动物造模,妊高症大鼠模型 z-bio 2022-03-23 473

　　Objective To determine the therapeutic effect of trigonelline in early pregnancy in rats with PE induced by the nitric oxide synthase antagonist N-nitro-1-arginine methyl ester (LNAME).

　　Methods On the 0th day of pregnancy, 28 Sprague-Dawley (SD) rats were randomly divided into 4 groups: the pregnant control group, the LNAME-induced PE group, and the prophylactic trigonelline-administered low-dose and high-dose groups; measurement The blood pressure and proteinuria of pregnant mice were collected, the endothelial function of pregnant mice was evaluated by femoral artery ultrasound, the expressions of inflammatory factors and endothelial-related factors were detected by ELISA, and the placenta and kidney of pregnant mice were finally harvested for immunohistochemical analysis. -qPCR) and Western blotting to analyze the status of inflammation-related pathways.

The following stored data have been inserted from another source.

Lemma reswap_ring (t : State) :
  ring (set_lastNesState 0xFE
          (set_swapAB true
             (set_lastNesState 0xFD (set_swapAB false t)))) = ring t /\
  buttonState (set_lastNesState 0xFE
                 (set_swapAB true
                    (set_lastNesState 0xFD (set_swapAB false t)))) =
  buttonState t.
Proof. split; reflexivity. Qed.

(** C8: for every profile, a cycle in which only A is pressed with
    swapAB on leaves the queue and the button states exactly as a cycle in
    which only B is pressed with swapAB off, the two starting from the
    same state.  From an all-released state with a free slot, what both
    append is the one byte of the profile's B key. *)
Theorem C8_swap_invariant (inpA inpB : Inputs) (s : State) :
  0 <= layout s < 4 ->
  readNES (nes_data inpA) = 0xFE ->
  readNES (nes_data inpB) = 0xFD ->
  micros1 inpA = micros1 inpB ->
  micros2 inpA = micros2 inpB ->
  ring (loop inpA (set_swapAB true s)) = ring (loop inpB (set_swapAB false s)) /\
  buttonState (loop inpA (set_swapAB true s)) =
  buttonState (loop inpB (set_swapAB false s)) /\
  (wfq s -> buttonState s = replicate BUTTON_COUNT false -> 1 <= freeSlots s ->
   contents (loop inpA (set_swapAB true s)) =
   contents (processQueue (micros1 inpA) (micros2 inpA) s)
   ++ [keysOf (layout s) !!! 1%nat] /\
   contents (loop inpB (set_swapAB false s)) =
   contents (processQueue (micros1 inpB) (micros2 inpB) s)
   ++ [keysOf (layout s) !!! 1%nat]).
Proof.
  intros Hl HA HB Hm1 Hm2.
  pose proof (loop_only_B inpB s Hl HB) as HcB.
  pose proof (loop_A_swapped_as_B inpA inpB s HA HB Hm1 Hm2) as Heq.
  revert HcB Heq. generalize (loop inpB (set_swapAB false s)).
  intros L HcB ->. destruct (reswap_ring L) as [Hr Hbs].
  split; [exact Hr|]. split; [exact Hbs|].
  intros Hw Hb Hfree. split; [|exact (HcB Hw Hb Hfree)].
  rewrite (contents_ring _ _ Hr), Hm1, Hm2. exact (HcB Hw Hb Hfree).
Qed.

　　Results Prophylactic administration of low-dose and high-dose trigonelline ameliorated LNAME-induced hypertension, proteinuria, weight loss, fetal growth restriction and blood flow-mediated dilatation in pregnant rats, and trigonelline might be through the pathway of IκBα/ NF-κB balances endothelial-related factors and attenuates inflammatory activation in placental and renal tissues.

　　Conclusion Trigonelline prophylactic use in LNAME-induced PE-like rat model can alleviate PE symptoms, promote fetal growth, protect endothelial function and reduce inflammation.